By Scott Doggett
Researchers at the South San Francisco biotechnology startup LS9 claim today to have discovered a way to produce alkanes - the major hydrocarbon constituents of gasoline, diesel and jet fuel - in a direct, simple conversion from sugar.
If true, the development could lead to a significant reduction in the cost of producing "drop-in" hydrocarbon fuels that are low-carbon, sustainable and compatible with the existing fuel distribution infrastructure.
"This is a one step sugar-to-diesel process that does not require elevated temperatures, high pressures, toxic inorganic catalysts, hydrogen or complex unit operations," said Steve del Cardayre, LS9's vice president of research and development.
In an article published in Science, LS9 researchers announced the discovery of novel genes that, when expressed in the bacterium E. coli (pictured), produce alkanes, the primary hydrocarbon components of the fuels mentioned above.

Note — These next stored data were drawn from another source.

(** * Solving Wordle: the notebook's solver, embedded and verified

    Source: [wordle/Solving Wordle.ipynb].  The code cells define
    [play_wordle], [break_ties], [feature_bucket], [eliminate],
    [choose_guess], [solved_game], [report_solution] and [compute_wordle];
    each is transcribed below under its own name.

    Python values are modelled as follows.
    - [str]: [string]; a letter (an element of [set(word)], or [word[i]]) is
      an [ascii], and the one-character string holding it is [letter c].
    - [set] of letters: [gset ascii]; the code only uses [&], [-] and [len]
      on sets, so their iteration order never matters.
    - [dict]: an association list in insertion order ([dict K V]), because
      the solver iterates over dicts and the order decides the guess.
    - [int]: [Z] for the attempt counter and [max_tries] (any sign), [nat]
      for the results of [len], [enumerate] and sums of those.
    - an exception: [Raise e]; the dict a function mutated before raising is
      kept next to the outcome. *)

From Stdlib Require Import ZArith String Ascii List Lia Sorted Permutation.
From stdpp Require Import gmap strings list.
Import ListNotations.

Open Scope string_scope.
Open Scope list_scope.

(** ** Exceptions and outcomes *)

(** The built-in exceptions the notebook's functions can raise. *)
Inductive exn : Set :=
  | IndexError          (* [s[i]] or [l[0]] out of range *)
  | KeyError            (* [d[k]] on a missing key *)
  | ValueError          (* [max] of an empty list *)
  | UnboundLocalError.  (* a local read before its first assignment *)

(** The class name of an exception, as [type(e).__name__] gives it. *)
Definition exn_name (e : exn) : string :=
  match e with
  | IndexError => "IndexError"
  | KeyError => "KeyError"
  | ValueError => "ValueError"
  | UnboundLocalError => "UnboundLocalError"
  end.

Inductive result (A : Type) : Type :=
  | Return (a : A)
  | Raise (e : exn).
Arguments Return {A} a.
Arguments Raise {A} e.

(** [raises r name]: the call ended by raising an exception of class [name]. *)
Definition raises {A} (r : result A) (name : string) : Prop :=
  exists e, r = Raise e /\ exn_name e = name.

(** ** Strings and letter sets *)

(** The one-character string of a letter. *)
Definition letter (c : ascii) : string := String c EmptyString.

(** [set(word)] *)
Definition set_of (word : string) : gset ascii :=
  list_to_set (list_ascii_of_string word).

Alkanes, also known as paraffins or saturated hydrocarbons, are chemical compounds that consist only of the elements carbon and hydrogen (i.e., hydrocarbons). Alkanes include methane, ethane, propane, butane and octane.
It is the first description of the genes responsible for alkane biosynthesis and the first example of a single-step conversion of sugar to fuel-grade alkanes by an engineered microorganism.
According to an article in Biofuels Digest, scientists have spent the last 20 years failing in their attempts to identify the genes that enable particular natural organisms to directly convert biomass into alkanes.
The LS9 team claims to have succeeded by looking into the genomes of bacteria that produce alkanes in nature, which are known as cyanobacteria.